Stored data
··········
(* ===== verification/CoordinatorLaws.v ===== *)
(** What a scheduled backtest replays and what its strategy observes: the merge
    is the loop over the events in replay order, and every event is released
    exactly once, in that order, one latency after its match time. *)
From S2P Require Import Prelude Order Text Numeric Quantity Calendar Book Identity Signal Codec Values Event EventCodec MarketState.
From S2P Require Import Ordering OrderingLaws Replay ReplayLaws ReplayMerge Orders Requests Fill Accounting Simulator SimulatorLaws Scheduled.
From S2P Require Import Output Strategy Effects Control ControlLaws StrategyLaws Backtest Runner RunnerLaws ScheduledLaws ScheduledRuns Coordinator.

(** A strategy that remembers what it was shown: the events in the order of
    its callbacks, each with its decision time. *)
Class Observer (S : Type) `{!Strategy.Strategy S} := {
  seen : S → list (Event.DomainEvent * MatchTime.MatchTime);
  seen_initialize d st : seen (Strategy.initialize d st).2 = seen st;
  seen_event c sink st : seen (Strategy.on_event c sink st).2 = seen st ++ [(Strategy.context_event c, Strategy.decision_time c)];
  seen_feedback c sink st : seen (Strategy.on_feedback c sink st).2 = seen st;
  seen_timer c sink st : seen (Strategy.on_timer c sink st).2 = seen st }.

Module CoordinatorLaws.
Import Effects.Effects Output.Output Control.Control ControlLaws.ControlLaws Backtest.Backtest Coordinator.Coordinator.

(** ** The releases of a queue *)

Definition release_of (x : ScheduledBacktestControl) : option BufferedObservation :=
  match x with ReleaseObservation o => Some o | _ => None end.
Abbreviation Entry := (ControlOrderingKey * ScheduledBacktestControl)%type.
Definition releases (l : list Entry) : list BufferedObservation := omap (λ e, release_of e.2) l.
#[global] Arguments releases : simpl never.

(** A release waits in its phase at the time it is visible. *)
Definition release_key (e : Entry) : Prop :=
  ∀ o, release_of e.2 = Some o → key_at e.1 = buffered_visible_at o ∧ key_phase e.1 = Control.ReleaseObservation.
Definition queue_ok (q : ControlTimeQueue ScheduledBacktestControl) : Prop := queue_wf q ∧ Forall release_key (Control.pending q).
··········
- DIRECTIONS -
Your answer must consist solely of the lines above between the line holding "(** What a scheduled" and the line holding "From S2P Require Import Output", inclusive, copied exactly.

- ANSWER TO THE PROBLEM -
(** What a scheduled backtest replays and what its strategy observes: the merge
    is the loop over the events in replay order, and every event is released
    exactly once, in that order, one latency after its match time. *)
From S2P Require Import Prelude Order Text Numeric Quantity Calendar Book Identity Signal Codec Values Event EventCodec MarketState.
From S2P Require Import Ordering OrderingLaws Replay ReplayLaws ReplayMerge Orders Requests Fill Accounting Simulator SimulatorLaws Scheduled.
From S2P Require Import Output Strategy Effects Control ControlLaws StrategyLaws Backtest Runner RunnerLaws ScheduledLaws ScheduledRuns Coordinator.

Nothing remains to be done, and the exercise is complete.